::: EXERCISE DATA

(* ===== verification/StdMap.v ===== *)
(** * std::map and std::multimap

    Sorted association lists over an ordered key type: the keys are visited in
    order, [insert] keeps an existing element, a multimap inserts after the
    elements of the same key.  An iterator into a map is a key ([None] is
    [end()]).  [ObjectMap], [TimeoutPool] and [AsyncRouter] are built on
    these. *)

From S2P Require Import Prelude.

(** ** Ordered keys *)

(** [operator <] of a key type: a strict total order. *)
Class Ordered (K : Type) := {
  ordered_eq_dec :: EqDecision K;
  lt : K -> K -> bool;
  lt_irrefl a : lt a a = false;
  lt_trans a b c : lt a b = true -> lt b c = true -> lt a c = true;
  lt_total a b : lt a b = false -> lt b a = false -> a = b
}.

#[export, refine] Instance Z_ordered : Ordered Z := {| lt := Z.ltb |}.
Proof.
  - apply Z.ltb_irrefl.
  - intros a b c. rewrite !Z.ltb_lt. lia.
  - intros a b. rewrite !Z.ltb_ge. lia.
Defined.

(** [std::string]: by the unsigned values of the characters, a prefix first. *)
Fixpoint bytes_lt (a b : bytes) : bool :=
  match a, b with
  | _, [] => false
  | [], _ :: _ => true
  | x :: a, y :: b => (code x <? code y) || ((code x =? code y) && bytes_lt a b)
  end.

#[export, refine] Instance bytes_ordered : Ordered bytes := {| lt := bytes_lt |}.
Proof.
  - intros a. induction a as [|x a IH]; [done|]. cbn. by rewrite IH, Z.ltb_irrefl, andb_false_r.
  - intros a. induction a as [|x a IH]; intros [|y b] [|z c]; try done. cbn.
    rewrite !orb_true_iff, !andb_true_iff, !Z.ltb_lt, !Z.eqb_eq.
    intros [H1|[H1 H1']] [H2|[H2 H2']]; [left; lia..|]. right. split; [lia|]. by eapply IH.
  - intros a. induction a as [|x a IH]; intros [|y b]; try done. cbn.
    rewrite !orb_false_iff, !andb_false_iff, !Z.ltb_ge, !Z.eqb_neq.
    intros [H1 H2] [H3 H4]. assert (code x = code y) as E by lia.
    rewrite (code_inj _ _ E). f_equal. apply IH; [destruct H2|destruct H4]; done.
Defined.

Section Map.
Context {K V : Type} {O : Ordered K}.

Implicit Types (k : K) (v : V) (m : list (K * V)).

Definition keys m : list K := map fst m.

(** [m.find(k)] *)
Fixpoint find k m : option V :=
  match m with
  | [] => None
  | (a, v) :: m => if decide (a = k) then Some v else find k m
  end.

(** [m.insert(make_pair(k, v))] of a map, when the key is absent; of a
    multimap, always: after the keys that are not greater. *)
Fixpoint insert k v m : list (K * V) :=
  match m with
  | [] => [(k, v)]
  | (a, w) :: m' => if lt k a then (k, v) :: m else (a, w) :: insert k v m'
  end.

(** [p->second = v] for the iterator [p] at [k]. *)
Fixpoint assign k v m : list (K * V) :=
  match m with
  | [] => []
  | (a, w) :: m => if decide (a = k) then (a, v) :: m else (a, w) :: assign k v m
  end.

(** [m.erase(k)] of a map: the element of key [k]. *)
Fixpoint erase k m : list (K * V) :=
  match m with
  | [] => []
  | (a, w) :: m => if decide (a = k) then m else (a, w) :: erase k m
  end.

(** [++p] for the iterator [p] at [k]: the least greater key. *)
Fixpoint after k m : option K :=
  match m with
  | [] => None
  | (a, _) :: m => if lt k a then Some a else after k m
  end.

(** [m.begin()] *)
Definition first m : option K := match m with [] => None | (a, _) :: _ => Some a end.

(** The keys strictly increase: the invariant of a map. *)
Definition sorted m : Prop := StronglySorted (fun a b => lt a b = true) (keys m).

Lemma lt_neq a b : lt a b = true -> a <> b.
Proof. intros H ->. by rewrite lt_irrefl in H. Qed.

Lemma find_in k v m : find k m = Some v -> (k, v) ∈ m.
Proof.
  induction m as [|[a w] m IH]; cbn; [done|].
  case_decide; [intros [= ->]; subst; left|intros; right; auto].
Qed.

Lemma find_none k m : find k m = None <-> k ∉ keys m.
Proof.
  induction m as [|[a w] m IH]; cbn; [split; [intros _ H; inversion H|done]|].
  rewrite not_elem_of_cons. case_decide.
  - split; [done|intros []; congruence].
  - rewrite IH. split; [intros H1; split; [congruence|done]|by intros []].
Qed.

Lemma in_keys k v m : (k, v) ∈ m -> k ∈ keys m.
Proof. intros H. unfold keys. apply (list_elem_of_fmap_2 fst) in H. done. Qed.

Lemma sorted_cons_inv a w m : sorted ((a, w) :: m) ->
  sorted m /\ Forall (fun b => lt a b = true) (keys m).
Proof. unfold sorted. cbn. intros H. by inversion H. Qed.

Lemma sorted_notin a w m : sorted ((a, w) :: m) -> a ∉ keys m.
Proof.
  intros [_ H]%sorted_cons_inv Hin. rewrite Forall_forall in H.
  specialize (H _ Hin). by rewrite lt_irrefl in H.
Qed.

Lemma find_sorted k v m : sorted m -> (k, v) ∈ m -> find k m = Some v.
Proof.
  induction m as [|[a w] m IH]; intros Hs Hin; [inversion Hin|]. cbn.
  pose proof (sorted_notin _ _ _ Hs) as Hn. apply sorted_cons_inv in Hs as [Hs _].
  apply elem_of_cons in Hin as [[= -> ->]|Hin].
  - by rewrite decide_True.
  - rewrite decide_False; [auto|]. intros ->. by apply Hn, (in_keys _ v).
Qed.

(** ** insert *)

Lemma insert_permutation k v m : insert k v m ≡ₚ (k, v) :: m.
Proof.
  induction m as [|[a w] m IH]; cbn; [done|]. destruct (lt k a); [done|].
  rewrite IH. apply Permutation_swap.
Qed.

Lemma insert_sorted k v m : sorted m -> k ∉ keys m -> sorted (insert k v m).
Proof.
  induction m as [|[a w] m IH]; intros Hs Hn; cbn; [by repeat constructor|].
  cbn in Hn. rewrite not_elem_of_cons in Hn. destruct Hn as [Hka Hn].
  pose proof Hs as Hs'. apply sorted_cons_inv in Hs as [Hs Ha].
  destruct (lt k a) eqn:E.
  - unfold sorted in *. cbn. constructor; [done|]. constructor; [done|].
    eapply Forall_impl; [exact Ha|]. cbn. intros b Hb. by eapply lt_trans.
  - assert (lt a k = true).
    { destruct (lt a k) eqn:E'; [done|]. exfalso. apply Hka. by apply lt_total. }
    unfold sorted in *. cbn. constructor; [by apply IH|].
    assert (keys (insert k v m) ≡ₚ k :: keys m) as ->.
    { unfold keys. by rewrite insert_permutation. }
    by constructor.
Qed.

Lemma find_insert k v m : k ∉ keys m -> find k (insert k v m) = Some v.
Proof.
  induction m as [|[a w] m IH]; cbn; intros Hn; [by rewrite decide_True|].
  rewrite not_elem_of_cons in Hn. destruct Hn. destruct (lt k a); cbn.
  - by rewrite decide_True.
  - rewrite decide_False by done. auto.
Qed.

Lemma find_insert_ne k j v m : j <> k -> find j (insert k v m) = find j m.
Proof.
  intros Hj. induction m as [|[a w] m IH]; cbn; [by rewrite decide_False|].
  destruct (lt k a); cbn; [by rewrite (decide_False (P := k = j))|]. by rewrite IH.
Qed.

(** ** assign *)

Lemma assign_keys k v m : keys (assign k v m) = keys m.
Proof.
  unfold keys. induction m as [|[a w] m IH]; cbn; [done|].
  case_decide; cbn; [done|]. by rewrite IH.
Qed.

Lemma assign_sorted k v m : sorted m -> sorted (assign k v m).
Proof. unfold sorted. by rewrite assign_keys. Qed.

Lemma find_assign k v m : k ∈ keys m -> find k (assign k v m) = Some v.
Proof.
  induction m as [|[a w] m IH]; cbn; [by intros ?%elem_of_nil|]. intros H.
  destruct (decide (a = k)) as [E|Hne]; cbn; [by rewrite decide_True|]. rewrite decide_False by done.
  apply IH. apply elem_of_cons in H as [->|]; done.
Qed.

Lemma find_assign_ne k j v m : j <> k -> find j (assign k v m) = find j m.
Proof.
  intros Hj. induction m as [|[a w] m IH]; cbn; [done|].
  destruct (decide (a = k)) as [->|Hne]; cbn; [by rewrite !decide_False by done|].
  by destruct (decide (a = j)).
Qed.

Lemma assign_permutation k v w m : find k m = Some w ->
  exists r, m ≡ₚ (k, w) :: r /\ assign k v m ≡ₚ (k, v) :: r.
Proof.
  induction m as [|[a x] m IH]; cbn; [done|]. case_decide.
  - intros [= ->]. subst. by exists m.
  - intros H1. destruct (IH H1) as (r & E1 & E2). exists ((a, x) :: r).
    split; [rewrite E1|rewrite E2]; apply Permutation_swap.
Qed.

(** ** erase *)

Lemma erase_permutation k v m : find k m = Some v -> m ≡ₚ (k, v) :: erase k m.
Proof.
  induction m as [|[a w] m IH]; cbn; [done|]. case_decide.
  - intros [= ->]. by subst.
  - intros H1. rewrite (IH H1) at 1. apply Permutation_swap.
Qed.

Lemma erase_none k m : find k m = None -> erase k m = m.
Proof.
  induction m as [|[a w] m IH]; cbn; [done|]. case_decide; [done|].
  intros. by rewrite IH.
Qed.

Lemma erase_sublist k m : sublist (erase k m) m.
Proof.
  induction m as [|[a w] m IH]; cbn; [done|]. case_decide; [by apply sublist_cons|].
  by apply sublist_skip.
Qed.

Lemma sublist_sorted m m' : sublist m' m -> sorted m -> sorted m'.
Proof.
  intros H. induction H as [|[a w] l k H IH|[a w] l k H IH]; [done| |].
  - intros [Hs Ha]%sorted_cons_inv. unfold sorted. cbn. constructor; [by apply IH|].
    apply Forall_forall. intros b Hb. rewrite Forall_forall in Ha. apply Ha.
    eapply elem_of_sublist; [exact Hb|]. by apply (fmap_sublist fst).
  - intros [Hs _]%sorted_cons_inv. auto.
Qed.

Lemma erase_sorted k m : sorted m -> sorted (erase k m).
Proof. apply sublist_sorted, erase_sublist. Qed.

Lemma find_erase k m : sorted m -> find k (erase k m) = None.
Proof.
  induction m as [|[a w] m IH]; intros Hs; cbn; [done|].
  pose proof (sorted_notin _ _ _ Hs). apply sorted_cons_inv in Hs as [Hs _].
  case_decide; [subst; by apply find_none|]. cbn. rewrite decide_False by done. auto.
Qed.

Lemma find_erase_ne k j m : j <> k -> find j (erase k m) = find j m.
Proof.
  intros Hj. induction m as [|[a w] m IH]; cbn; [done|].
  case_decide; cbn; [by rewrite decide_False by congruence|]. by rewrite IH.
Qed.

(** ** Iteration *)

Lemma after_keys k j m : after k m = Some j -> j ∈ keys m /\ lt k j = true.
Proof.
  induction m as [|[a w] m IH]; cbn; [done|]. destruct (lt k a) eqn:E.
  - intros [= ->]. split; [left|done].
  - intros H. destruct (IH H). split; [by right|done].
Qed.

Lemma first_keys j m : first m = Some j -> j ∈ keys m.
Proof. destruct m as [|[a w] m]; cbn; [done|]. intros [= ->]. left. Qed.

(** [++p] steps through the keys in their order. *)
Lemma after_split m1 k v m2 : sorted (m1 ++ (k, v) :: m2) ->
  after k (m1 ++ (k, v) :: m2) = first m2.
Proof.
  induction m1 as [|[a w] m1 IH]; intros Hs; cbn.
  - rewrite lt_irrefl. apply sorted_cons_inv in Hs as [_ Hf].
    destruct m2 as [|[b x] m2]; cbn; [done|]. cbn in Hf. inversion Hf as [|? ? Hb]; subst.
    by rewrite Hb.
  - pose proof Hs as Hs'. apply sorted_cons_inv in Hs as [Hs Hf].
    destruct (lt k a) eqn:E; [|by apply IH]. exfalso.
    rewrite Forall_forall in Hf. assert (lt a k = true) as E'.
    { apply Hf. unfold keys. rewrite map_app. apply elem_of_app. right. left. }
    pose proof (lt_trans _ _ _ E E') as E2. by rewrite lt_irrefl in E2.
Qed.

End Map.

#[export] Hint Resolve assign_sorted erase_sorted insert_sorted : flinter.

::::::
::: EXERCISE DATA

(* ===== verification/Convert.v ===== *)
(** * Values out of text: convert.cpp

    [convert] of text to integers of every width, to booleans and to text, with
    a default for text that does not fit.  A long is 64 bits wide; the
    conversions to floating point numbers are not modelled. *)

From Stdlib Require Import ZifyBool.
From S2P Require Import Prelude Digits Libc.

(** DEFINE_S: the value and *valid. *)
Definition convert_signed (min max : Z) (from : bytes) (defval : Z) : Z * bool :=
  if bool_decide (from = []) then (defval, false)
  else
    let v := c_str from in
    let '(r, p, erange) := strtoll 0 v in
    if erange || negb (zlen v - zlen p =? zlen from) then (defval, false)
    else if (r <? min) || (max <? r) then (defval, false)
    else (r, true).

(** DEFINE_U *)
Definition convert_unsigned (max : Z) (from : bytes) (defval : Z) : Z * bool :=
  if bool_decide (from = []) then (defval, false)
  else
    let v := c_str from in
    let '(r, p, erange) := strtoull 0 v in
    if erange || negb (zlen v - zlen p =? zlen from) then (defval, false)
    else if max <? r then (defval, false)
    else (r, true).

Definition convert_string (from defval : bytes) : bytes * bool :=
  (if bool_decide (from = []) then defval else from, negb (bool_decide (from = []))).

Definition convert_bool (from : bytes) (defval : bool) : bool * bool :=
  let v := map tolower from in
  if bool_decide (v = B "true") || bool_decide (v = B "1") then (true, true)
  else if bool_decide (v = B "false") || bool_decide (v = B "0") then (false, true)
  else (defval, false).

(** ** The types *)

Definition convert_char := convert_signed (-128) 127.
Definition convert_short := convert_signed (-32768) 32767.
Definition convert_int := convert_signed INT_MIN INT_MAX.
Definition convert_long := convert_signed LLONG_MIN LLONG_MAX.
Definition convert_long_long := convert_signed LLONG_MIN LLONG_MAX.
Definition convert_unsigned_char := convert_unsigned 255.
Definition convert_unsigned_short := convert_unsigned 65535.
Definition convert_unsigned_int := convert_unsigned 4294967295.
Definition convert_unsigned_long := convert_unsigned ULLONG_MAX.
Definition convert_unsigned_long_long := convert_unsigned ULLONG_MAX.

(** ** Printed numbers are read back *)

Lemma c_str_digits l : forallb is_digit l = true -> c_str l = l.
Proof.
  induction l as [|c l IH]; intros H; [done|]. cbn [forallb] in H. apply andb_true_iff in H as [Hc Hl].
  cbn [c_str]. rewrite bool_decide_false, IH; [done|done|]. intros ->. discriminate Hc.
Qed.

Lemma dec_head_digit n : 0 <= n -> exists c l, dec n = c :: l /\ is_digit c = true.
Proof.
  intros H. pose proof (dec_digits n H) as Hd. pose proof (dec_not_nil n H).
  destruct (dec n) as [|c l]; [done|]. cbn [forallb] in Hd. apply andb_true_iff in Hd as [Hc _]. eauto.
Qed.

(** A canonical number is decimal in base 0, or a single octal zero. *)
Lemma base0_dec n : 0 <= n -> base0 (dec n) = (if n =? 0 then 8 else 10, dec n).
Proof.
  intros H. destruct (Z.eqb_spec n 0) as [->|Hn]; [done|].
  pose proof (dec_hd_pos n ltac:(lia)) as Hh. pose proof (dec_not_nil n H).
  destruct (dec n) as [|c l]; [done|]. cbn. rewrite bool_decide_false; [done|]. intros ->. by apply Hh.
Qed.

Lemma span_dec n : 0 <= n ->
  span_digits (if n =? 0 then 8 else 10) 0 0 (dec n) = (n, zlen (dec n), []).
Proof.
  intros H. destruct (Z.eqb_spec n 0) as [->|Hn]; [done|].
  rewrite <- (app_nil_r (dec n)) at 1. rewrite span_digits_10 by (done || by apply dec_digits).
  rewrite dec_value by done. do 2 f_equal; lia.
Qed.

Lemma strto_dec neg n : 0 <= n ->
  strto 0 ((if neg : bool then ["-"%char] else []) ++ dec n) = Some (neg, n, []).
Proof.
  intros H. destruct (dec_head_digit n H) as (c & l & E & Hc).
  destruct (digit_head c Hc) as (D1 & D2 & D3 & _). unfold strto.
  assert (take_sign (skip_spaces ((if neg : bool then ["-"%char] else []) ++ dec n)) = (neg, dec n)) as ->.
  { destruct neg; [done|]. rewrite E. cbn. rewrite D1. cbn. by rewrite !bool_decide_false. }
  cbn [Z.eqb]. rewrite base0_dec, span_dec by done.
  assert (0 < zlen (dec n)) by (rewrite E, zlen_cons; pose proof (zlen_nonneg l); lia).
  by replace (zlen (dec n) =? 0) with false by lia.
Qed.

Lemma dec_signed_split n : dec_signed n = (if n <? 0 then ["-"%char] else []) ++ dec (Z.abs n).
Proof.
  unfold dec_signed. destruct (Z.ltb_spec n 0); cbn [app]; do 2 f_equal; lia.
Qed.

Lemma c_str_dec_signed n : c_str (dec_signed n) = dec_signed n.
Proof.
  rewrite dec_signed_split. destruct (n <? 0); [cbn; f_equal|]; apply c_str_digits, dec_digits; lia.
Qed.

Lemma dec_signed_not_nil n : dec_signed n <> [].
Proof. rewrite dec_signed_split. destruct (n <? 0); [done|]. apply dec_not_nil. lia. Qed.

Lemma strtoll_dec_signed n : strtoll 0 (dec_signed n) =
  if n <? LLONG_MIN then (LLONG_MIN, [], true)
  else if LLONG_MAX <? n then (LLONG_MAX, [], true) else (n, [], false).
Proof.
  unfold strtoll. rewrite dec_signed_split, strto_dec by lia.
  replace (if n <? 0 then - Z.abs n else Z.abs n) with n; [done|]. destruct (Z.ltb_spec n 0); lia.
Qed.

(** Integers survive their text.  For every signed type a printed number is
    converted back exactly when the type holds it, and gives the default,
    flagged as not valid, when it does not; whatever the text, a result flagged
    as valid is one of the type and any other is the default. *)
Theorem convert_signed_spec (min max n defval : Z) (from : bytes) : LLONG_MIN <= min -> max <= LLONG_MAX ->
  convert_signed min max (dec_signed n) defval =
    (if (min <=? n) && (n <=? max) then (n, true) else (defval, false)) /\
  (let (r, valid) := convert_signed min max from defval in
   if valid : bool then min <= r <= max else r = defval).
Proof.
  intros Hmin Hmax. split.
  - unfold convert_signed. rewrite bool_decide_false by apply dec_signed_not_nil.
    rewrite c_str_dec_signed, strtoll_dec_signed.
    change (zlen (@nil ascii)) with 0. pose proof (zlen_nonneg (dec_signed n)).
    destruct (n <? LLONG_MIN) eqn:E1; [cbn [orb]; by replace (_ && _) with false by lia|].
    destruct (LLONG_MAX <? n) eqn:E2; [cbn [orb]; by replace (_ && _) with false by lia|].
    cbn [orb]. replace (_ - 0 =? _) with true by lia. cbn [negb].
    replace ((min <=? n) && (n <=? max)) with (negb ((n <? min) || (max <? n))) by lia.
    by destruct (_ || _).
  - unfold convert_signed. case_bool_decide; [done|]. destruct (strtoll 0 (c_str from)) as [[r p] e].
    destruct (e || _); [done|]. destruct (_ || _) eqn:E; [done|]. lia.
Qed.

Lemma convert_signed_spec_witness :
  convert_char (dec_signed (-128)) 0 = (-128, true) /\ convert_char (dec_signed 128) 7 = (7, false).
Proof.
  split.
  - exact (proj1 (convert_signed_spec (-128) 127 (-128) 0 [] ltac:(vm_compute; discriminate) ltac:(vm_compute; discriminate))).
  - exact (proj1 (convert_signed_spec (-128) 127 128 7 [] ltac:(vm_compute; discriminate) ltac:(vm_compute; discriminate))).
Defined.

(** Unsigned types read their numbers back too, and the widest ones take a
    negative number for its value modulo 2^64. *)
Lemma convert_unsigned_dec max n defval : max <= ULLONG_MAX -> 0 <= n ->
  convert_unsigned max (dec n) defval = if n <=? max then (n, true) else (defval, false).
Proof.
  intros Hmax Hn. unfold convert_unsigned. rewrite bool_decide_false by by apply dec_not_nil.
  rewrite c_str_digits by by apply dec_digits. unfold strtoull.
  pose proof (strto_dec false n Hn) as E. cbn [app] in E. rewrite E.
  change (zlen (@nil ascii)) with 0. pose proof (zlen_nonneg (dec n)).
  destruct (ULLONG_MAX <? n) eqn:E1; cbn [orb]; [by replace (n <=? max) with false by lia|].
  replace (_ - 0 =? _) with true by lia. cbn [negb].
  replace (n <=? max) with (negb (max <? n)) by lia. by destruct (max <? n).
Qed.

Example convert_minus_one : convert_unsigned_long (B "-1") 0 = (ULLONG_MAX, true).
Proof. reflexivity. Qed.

::::::
::: EXERCISE DATA

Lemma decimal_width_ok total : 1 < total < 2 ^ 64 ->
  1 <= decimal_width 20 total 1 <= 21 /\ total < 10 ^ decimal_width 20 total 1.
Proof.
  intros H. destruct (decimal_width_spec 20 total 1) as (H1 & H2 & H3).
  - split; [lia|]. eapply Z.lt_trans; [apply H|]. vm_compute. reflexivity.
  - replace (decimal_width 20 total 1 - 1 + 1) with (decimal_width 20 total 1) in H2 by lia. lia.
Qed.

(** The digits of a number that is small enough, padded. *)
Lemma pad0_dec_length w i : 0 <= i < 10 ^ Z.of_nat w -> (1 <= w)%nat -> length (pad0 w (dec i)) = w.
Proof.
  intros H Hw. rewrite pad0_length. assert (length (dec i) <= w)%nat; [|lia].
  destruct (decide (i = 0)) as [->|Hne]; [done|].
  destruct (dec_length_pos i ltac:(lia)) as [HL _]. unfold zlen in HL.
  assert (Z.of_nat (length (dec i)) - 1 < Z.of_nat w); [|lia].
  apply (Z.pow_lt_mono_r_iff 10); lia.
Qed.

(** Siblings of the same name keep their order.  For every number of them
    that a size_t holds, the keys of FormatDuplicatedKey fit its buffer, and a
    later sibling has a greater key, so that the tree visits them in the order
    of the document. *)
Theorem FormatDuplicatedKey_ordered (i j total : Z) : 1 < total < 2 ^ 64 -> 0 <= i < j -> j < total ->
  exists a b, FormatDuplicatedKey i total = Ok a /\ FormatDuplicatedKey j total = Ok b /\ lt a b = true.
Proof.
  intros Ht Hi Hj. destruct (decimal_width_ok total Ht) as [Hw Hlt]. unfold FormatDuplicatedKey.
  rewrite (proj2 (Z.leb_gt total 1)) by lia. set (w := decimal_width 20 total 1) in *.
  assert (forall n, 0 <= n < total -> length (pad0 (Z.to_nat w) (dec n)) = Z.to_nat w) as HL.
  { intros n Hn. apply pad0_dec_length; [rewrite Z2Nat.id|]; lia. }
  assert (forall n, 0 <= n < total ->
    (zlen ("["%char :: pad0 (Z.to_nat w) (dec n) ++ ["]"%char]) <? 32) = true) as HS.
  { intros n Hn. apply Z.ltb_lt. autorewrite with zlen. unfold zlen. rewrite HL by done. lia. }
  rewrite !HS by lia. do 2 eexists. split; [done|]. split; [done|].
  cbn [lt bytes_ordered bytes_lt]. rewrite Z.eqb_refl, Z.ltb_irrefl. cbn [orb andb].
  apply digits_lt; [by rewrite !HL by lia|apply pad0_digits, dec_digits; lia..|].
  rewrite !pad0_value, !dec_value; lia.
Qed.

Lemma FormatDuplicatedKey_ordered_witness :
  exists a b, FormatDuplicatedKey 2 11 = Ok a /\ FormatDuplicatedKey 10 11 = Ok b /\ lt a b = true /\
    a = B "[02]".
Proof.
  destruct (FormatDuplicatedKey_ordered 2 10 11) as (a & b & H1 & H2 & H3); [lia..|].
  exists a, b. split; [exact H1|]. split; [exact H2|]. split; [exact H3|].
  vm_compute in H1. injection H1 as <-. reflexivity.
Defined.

::::::

> _ASSIGNED TASK_
Find "their" in the preceding records. Copy each line that holds it.

> _ANSWER SPACE_
(** [++p] steps through the keys in their order. *)
(** Integers survive their text.  For every signed type a printed number is
(** Unsigned types read their numbers back too, and the widest ones take a
(** Siblings of the same name keep their order.  For every number of them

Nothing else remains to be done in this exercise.